(* ===== verification/CnPowerSpec.v ===== *)
(** * Power supply of the open node

    The main and the battery supply of the open node must never be connected
    together. Both switches are driven by the commands of the gateway, through the
    library of the gateway board; a low level connects a supply. *)

From stdpp Require Import base numbers gmap list.
From S2P Require Import Prelude Chain Packet Event SoftTime IotlabPacket IotlabTime Phy Zep IotlabSerial CnMeasPkt CnMeasFlow CnState CnRadio CnConsumption CnControl CnSpec CnExample.

Module CnPowerSpec.
Import SoftTime Phy CnState CnRadio CnConsumption CnControl CnSpec.

(** The switches closed: main, battery. *)
Definition switch (sw : bool * bool) (e : effect) : bool * bool :=
  match e with
  | FxGpioSet PIN_MAIN_POWER => (false, sw.2)
  | FxGpioClear PIN_MAIN_POWER => (true, sw.2)
  | FxGpioSet PIN_BATTERY_POWER => (sw.1, false)
  | FxGpioClear PIN_BATTERY_POWER => (sw.1, true)
  | _ => sw
  end.

Definition switches (es : list effect) : bool * bool := foldl switch (false, false) es.

(** At no time are both closed. *)
Definition exclusive (es : list effect) : Prop := forall es1 es2, es = es1 ++ es2 -> switches es1 <> (true, true).

Lemma switches_snoc es e : switches (es ++ [e]) = switch (switches es) e.
Proof. unfold switches. by rewrite foldl_app. Qed.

○ ○ ○ ○ ○

Leave out every line after the one with "(** At no time are both closed. *)". Reproduce the material above exactly from its first line through that line.

[Result for this task]:
(* ===== verification/CnPowerSpec.v ===== *)
(** * Power supply of the open node

    The main and the battery supply of the open node must never be connected
    together. Both switches are driven by the commands of the gateway, through the
    library of the gateway board; a low level connects a supply. *)

From stdpp Require Import base numbers gmap list.
From S2P Require Import Prelude Chain Packet Event SoftTime IotlabPacket IotlabTime Phy Zep IotlabSerial CnMeasPkt CnMeasFlow CnState CnRadio CnConsumption CnControl CnSpec CnExample.

Module CnPowerSpec.
Import SoftTime Phy CnState CnRadio CnConsumption CnControl CnSpec.

(** The switches closed: main, battery. *)
Definition switch (sw : bool * bool) (e : effect) : bool * bool :=
  match e with
  | FxGpioSet PIN_MAIN_POWER => (false, sw.2)
  | FxGpioClear PIN_MAIN_POWER => (true, sw.2)
  | FxGpioSet PIN_BATTERY_POWER => (sw.1, false)
  | FxGpioClear PIN_BATTERY_POWER => (sw.1, true)
  | _ => sw
  end.

Definition switches (es : list effect) : bool * bool := foldl switch (false, false) es.

(** At no time are both closed. *)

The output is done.